In this section, we present how to connect ChromaDB to MindsDB.
ChromaDB is the open-source embedding database. Chroma makes it easy to build LLM apps by making knowledge, facts, and skills pluggable for LLMs.
Prerequisites
Before proceeding, ensure the following prerequisites are met:
- Install MindsDB locally via Docker or Docker Desktop.
- To connect ChromaDB to MindsDB, install the required dependencies following this instruction.
- Install or ensure access to ChromaDB.
Connection
This handler is implemented using the chromadb Python library.
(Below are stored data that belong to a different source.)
(* ===== verification/Late.v ===== *)
(** * The end of the boot: [kernel/src/main.rs], the last part of [_start]

    The report of the processor and of its timer, and what follows the file systems: the init
    image is activated, the scheduler started, init spawned, and the system calls are probed.
    The state is the world of the system calls and the lines of the log. What the timer does is
    an argument: whether it started, and how many ticks arrive before the deadline. *)
From stdpp Require Import base list numbers option strings gmap.
From Stdlib Require Import ZArith Lia Bool.
From S2P Require Import Prelude Paths Text Machine Frame Vmm Initrd Fat Sched SchedFacts Pseudo Vfs Uaccess Tty Lcl Hsched Paging Apic InitExec Gdt Trap Boot Syscall SyscallFacts Interrupts Probe.

Record Late : Type := mkLate { lt_world : World; lt_lines : list (TtyStyle * list Z) }.
#[export] Instance Late_eta : RecordEta Late := fun l => mkLate (lt_world l) (lt_lines l).

Definition late_say (style : TtyStyle) (text : list Z) : M Late BootEnd unit := modify (upd lt_lines (fun l => l ++ [(style, text)])).
Definition on_late {E A} (op : M World E A) : M Late BootEnd (A + E) := catch (zoom lt_world (set_field lt_world) op) ret.
Definition on_late_total {A} (op : M World unit A) : M Late BootEnd A :=
  let! r := on_late op in match r with inl a => ret a | inr _ => diverge end.
(** * grep-ast-go: scope indexing, context expansion and rendering

    A shallow embedding of [grepast.go].  Go's [int] is modelled by [Z]
    (every line number handled here stays far below 2^63), a
    [map[int]struct{}] by [gset Z], the highlight map by [gmap Z string],
    slices by lists, and a Go string by a byte string.  Tree-sitter rows
    are unsigned, hence [nat].

    Two kinds of behaviour that Go leaves to the runtime are made explicit:
    - a run-time panic (index out of range, [regexp.MustCompile]) is a
      value of type [error];
    - the order in which [range] walks a map is not specified by Go, so
      every such loop walks the keys in the order chosen by an [IterOrder]
      oracle, which may be any permutation. *)

From Stdlib Require Import ZArith Lia Ascii.
From stdpp Require Import gmap strings list sorting pretty.

Local Open Scope Z_scope.

(** ** Syntax nodes

    The parse tree is owned by the parsing backend.  The engine reads a
    node's start row, its end row and its named children.  The source
    enumerates children with
    [for i := 0; i < node.ChildCount(); i++ { node.NamedChild(i) }] and
    skips [nil]: since a node has at most [ChildCount] named children and
    [NamedChild] is [nil] beyond them, the loop visits exactly the named
    children, in order. *)
#[local] Set Warnings "-register-all".
Inductive Node : Type :=
  mkNode (startRow endRow : nat) (namedChildren : list Node).

Definition startRow (n : Node) : nat := let 'mkNode s _ _ := n in s.
Definition endRow (n : Node) : nat := let 'mkNode _ e _ := n in e.
Definition namedChildren (n : Node) : list Node := let 'mkNode _ _ c := n in c.

(** [int(node.StartPosition().Row)], [int(node.EndPosition().Row)] *)
Definition startLineOf (n : Node) : Z := Z.of_nat (startRow n).
Definition endLineOf (n : Node) : Z := Z.of_nat (endRow n).
Definition sizeOf (n : Node) : Z := endLineOf n - startLineOf n.

(** ** Errors *)
Inductive error : Type :=
  | IndexOutOfRange   (* Go run-time panic on a slice index *)
  | InvalidPattern    (* panic of regexp.MustCompile *)
  | OutOfFuel.        (* the model's recursion bound was too small *)

Inductive res (A : Type) : Type :=
  | Ok (a : A)
  | Err (e : error).
Arguments Ok {A} a.
Arguments Err {A} e.

Definition bind {A B} (m : res A) (k : A → res B) : res B :=
  match m with Ok a => k a | Err e => Err e end.

Notation "'do' x <- m ; k" := (bind m (fun x => k))
  (at level 10, x name, m at level 100, k at level 200).

(** Monadic left fold: the body of a [for ... range] loop that may panic. *)
Fixpoint foldM {A B} (f : A → B → res A) (l : list B) (a : A) : res A :=
  match l with
  | [] => Ok a
  | b :: l' => do a' <- f a b; foldM f l' a'
  end.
To connect to a remote ChromaDB instance, use the following statement:
CREATE DATABASE chromadb_datasource
WITH ENGINE = 'chromadb'
PARAMETERS = {
"host": "YOUR_HOST",
"port": YOUR_PORT,
"distance": "l2/cosine/ip" -- optional, default is cosine
}
The required parameters are:
host: The host name or IP address of the ChromaDB instance.
port: The TCP/IP port of the ChromaDB instance.
distance: It defines how the distance between vectors is calculated. Available method include l2, cosine, and ip, as explained here.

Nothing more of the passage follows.